Here the held image is preferred. Since a normal x-ray only shows a rupture of the ligament at the point of attachment of the bone, the “held image” also helps to detect torn ligaments at other locations. For this purpose, the joint whose ligament structure has torn must be brought into an extreme position so that malpositions due to the torn ligament can be detected. In principle, the MRI of the foot (= magnetic resonance imaging) is the more advantageous diagnostic tool, since it shows tissue and organs and a torn ligament can be detected better. Experienced doctors can also make the diagnosis “torn ligament” using sonography.

Therapy

In the case of a ligament injury to the foot, some first aid measures must first be taken immediately after the accident or injury. The foot should be cooled, carefully bandaged and stored up. In this way, further swelling can be reduced and unpleasant pain caused by the high pressure of the swollen tissue can be avoided.

The so-called PECH scheme is easy to remember: Pause (immediate relief), ice (cooling), compression (light pressure bandage), elevation. It is essential to relieve the foot immediately and not, for example, to continue the football match that has begun. In addition, a doctor should generally be consulted relatively quickly to avoid consequential damage.

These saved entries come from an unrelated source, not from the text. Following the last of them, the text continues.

Definition cell3 : list stmt :=
  [ assign_x;
    assign_y;
    SExpr (ECall (#"plt" @ "figure") []
             [("figsize", ETuple [EInt 10; EInt 10])]);
    SExpr (ECall (#"plt" @ "scatter") [#"x"; #"y"]
             [("label", EStr "Observed Data")]);
    SExpr (ECall (#"plt" @ "plot") [#"x"; true_relationship; EStr "k"]
             [("label", EStr "True Relationship")]) ]
  ++ axis_labels "x" "y" ++
  [ SExpr (ECall (#"plt" @ "legend") [] [("fontsize", EInt 14)]);
    SExpr (call (#"plt" @ "show") []) ].

Definition cell4 : list stmt :=
  [ SFromImport "sklearn.preprocessing" "PolynomialFeatures";
    SFromImport "sklearn.pipeline" "Pipeline";
    SFromImport "sklearn.linear_model" "LinearRegression" ].

Definition cell5 : list stmt :=
  [ SAssign #"n" (EInt 26);
    SAssign #"coef_holder" (call (#"np" @ "zeros") [ETuple [#"n"; #"n"]]) ].

Definition cell6 : list stmt :=
  [ SFor #"i" (call #"range" [EInt 1; EBin Add #"n" (EInt 1)])
      [ SAssign #"pipe"
          (call #"Pipeline"
             [EList [poly_step #"i";
                     ETuple [EStr "reg"; call #"LinearRegression" []]]]);
        SExpr (call (#"pipe" @ "fit") [x_column; #"y"]);
        SAssign
          (EIndex #"coef_holder"
             [EBin Sub #"i" (EInt 1); ESlice None (Some #"i")])
          (call (#"np" @ "round")
             [(EIndex #"pipe" [EStr "reg"]) @ "coef_"; EInt 3]) ] ].

Definition cell7 : list stmt :=
  [ SExpr (ECall (#"pd" @ "DataFrame") [#"coef_holder"]
             [("columns", power_labels);
              ("index",
               EListComp (EBin Add (call #"str" [#"i"]) (EStr "_deg_poly")) "i"
                 (call #"range" [EInt 1; EBin Add #"n" (EInt 1)]))]) ].

Definition cell8 : list stmt :=
  [ SExpr (ECall (#"plt" @ "figure") []
             [("figsize", ETuple [EInt 12; EInt 12])]);
    SExpr (ECall (#"plt" @ "scatter") [#"x"; #"y"]
             [("alpha", EFloat 8 (-1)); ("label", EStr "Observed Data")]);
    SExpr (ECall (#"plt" @ "plot")
             [#"x"; call (#"pipe" @ "predict") [x_column]; EStr "k"]
             [("label", EBin Add (call #"str" [#"n"]) (EStr "th deg fit"))]);
    SExpr (ECall (#"plt" @ "plot") [#"x"; true_relationship; EStr "k--"]
             [("label", EStr "True Relationship")]) ]
  ++ axis_labels "x" "y" ++
  [ SExpr (ECall (#"plt" @ "legend") [] [("fontsize", EInt 16)]);
    SExpr (call (#"plt" @ "show") []) ].

Definition cell10 : list stmt :=
  [ SFromImport "sklearn.linear_model" "Ridge" ].

(** [np.power(np.sqrt(np.sum(np.power(coefs,2))),2)] *)
Definition norm_expr : expr :=
  call (#"np" @ "power")
    [call (#"np" @ "sqrt")
       [call (#"np" @ "sum") [call (#"np" @ "power") [#"coefs"; EInt 2]]];
     EInt 2].

Definition cell11 : list stmt :=
  [ SAssign #"alphas"
      (call (#"np" @ "arange") [EInt 0; EFloat 1 (-3); EFloat 1 (-6)]);
    SAssign #"norms" (EList []);
    SFor #"a" #"alphas"
      [ SAssign #"pipe"
          (call #"Pipeline"
             [EList [poly_step (EInt 30);
                     ETuple [EStr "ridge";
                             ECall #"Ridge" []
                               [("alpha", #"a"); ("normalize", EBool true)]]]]);
        SExpr (call (#"pipe" @ "fit") [x_column; #"y"]);
        SAssign #"coefs" ((EIndex #"pipe" [EStr "ridge"]) @ "coef_");
        SExpr (call (#"norms" @ "append") [norm_expr]) ] ].

Definition cell12 : list stmt :=
  [ SExpr (ECall (#"plt" @ "figure") []
             [("figsize", ETuple [EInt 10; EInt 10])]);
    SExpr (call (#"plt" @ "plot") [#"alphas"; #"norms"]) ]
  ++ axis_labels "alpha" "2-Norm of beta" ++
  [ SExpr (call (#"plt" @ "xlim")
             [ETuple [ENeg (EFloat 1 (-5)); call #"max" [#"alphas"]]]);
    SExpr (call (#"plt" @ "show") []) ].

Definition cell14 : list stmt :=
  [ SAssign #"age"
      (call (#"np" @ "random" @ "randint") [EInt 20; EInt 40; EInt 100]);
    SAssign #"distance"
      (EBin Add
         (EBin Mul (EInt 3) (call (#"np" @ "random" @ "randn") [EInt 100]))
         (EInt 10));
    SAssign #"tiredness"
      (EBin Add
         (EBin Add #"age" (EBin Mul (EInt 3) #"distance"))
         (EBin Mul (EInt 2) (call (#"np" @ "random" @ "randn") [EInt 100])));
    SAssign #"df"
      (call (#"pd" @ "DataFrame")
         [EDict [(EStr "age", #"age");
                 (EStr "distance", #"distance");
                 (EStr "tiredness", #"tiredness")]]) ].

Definition cell25 : list stmt :=
  [ SFromImport "sklearn.preprocessing" "StandardScaler" ].

Definition cell30 : list stmt := [ assign_x; assign_y ].

Definition cell32 : list stmt :=
  [ SFromImport "sklearn.linear_model" "Lasso" ].

Definition alpha_literals : list expr :=
  [ EFloat 1 (-5); EFloat 1 (-4); EFloat 1 (-3); EFloat 1 (-2); EFloat 1 (-1);
    EInt 1; EInt 10; EInt 100; EInt 1000 ].

(** [np.empty((len(alpha),n))] *)
Definition empty_table : expr :=
  call (#"np" @ "empty") [ETuple [call #"len" [#"alpha"]; #"n"]].

Definition cell33 : list stmt :=
  [ SAssign #"alpha" (EList alpha_literals);
    SAssign #"n" (EInt 10);
    SAssign #"ridge_coefs" empty_table;
    SAssign #"lasso_coefs" empty_table;
    SFor #"i" (call #"range" [call #"len" [#"alpha"]])
      [ SAssign #"ridge_pipe"
          (call #"Pipeline"
             [EList [poly_step #"n";
                     ETuple [EStr "ridge";
                             ECall #"Ridge" []
                               [("alpha", EIndex #"alpha" [#"i"]);
                                ("normalize", EBool true)]]]]);
        SAssign #"lasso_pipe"
          (call #"Pipeline"
             [EList [poly_step #"n";
                     ETuple [EStr "lasso";
                             ECall #"Lasso" []
                               [("alpha", EIndex #"alpha" [#"i"]);
                                ("normalize", EBool true);
                                ("max_iter", EInt 1000000)]]]]);
        SExpr (call (#"ridge_pipe" @ "fit") [x_column; #"y"]);
        SExpr (call (#"lasso_pipe" @ "fit") [x_column; #"y"]);
        SAssign (EIndex #"ridge_coefs" [#"i"; ESlice None None])
          ((EIndex #"ridge_pipe" [EStr "ridge"]) @ "coef_");
        SAssign (EIndex #"lasso_coefs" [#"i"; ESlice None None])
          ((EIndex #"lasso_pipe" [EStr "lasso"]) @ "coef_") ] ].

Definition coef_display (title : string) (table : string) : list stmt :=
  [ SExpr (call #"print" [EStr title]);
    SExpr (ECall (#"pd" @ "DataFrame")
             [call (#"np" @ "round") [#table; EInt 8]]
             [("columns", power_labels); ("index", alpha_labels)]) ].

Definition cell34 : list stmt := coef_display "Ridge Coefficients" "ridge_coefs".
Definition cell35 : list stmt := coef_display "Lasso Coefficients" "lasso_coefs".

Definition cell37 : list stmt := [ SImport "generate" (Some "g") ].

Definition cell38 : list stmt :=
  [ SAssign (ETuple [#"X"; #"y"]) (call (#"g" @ "get_data") []) ].

Definition cell43 : list stmt :=
  [ SExpr (call (#"g" @ "give_how_generated") []) ].

(** A cell left for the student: only the comment [## Code here]. *)
Definition blank : cell := Code [].

(** The 46 cells, in order; the position in this list is the cell number. *)
Definition cells : list cell :=
  [ Markdown;      Code cell1;   Markdown;      Code cell3;   Code cell4;
    Code cell5;    Code cell6;   Code cell7;    Code cell8;   Markdown;
    Code cell10;   Code cell11;  Code cell12;   Markdown;     Code cell14;
    Markdown;      blank;        blank;         Markdown;     blank;
    blank;         Markdown;     blank;         blank;        Markdown;
    Code cell25;   blank;        blank;         Markdown;     Markdown;
    Code cell30;   Markdown;     Code cell32;   Code cell33;  Code cell34;
    Code cell35;   Markdown;     Code cell37;   Code cell38;  blank;
    blank;         blank;        blank;         Code cell43;  Markdown;
    Markdown ].

End Notebook.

The doctor usually diagnoses a torn ligament in the foot by means of an examination, during which increased mobility in the joint can be determined, since ligament stabilisation is limited. Often an X-ray is taken, on which a torn ligament is not visible, but can be excluded due to the injuries to the bone. As a rule, a torn ligament is treated conservatively and no surgery is performed.

Special walking splints, so-called orthoses, allow safe movement in the foot without endangering the injured area. This gentle treatment allows the foot to roll normally without bending over again. This prevents muscle degeneration and usually such a splint is worn day and night for about six weeks.

Physiotherapeutic therapies can have a supportive effect, and simple sports activities should also be carried out to further build up the muscles. However, these should be discussed with the treating physician to avoid overloading the damaged foot. Particularly in the case of injuries to several ligaments of the foot or in the case of competitive athletes, where the foot and the ankle joints are subject to heavy strain, surgery is often recommended.

In the case of a complicated course of a torn ligament on the foot, accompanying injuries or for planning an operation, a magnetic resonance tomography (MRT) is usually carried out. With this examination, the ligaments can be displayed very precisely. Surgery for a torn ligament in the foot involves the same risks as any other operation, such as infections or wound healing disorders, about which the patient must be informed in advance.

If the joint is very unstable or if bone or cartilage at the ankle joint is injured, surgical treatment may be advisable. Surgery is particularly recommended in cases of high stress, such as in professional sportsmen and women. Very seldom the torn ligament does not heal properly with conservative treatment and an operation may become necessary as a result.

The operation consists of suturing the torn ligament and possibly fixing injured bone or cartilage parts. If the ligament is severely damaged, an autologous tendon can be transplanted to the site and the torn ligament reconstructed. After the operation, the foot is immobilised for about six weeks, similar to conservative treatment. Overall, the long-term results for torn ligaments in the foot after conservative treatment are comparable to those after surgery.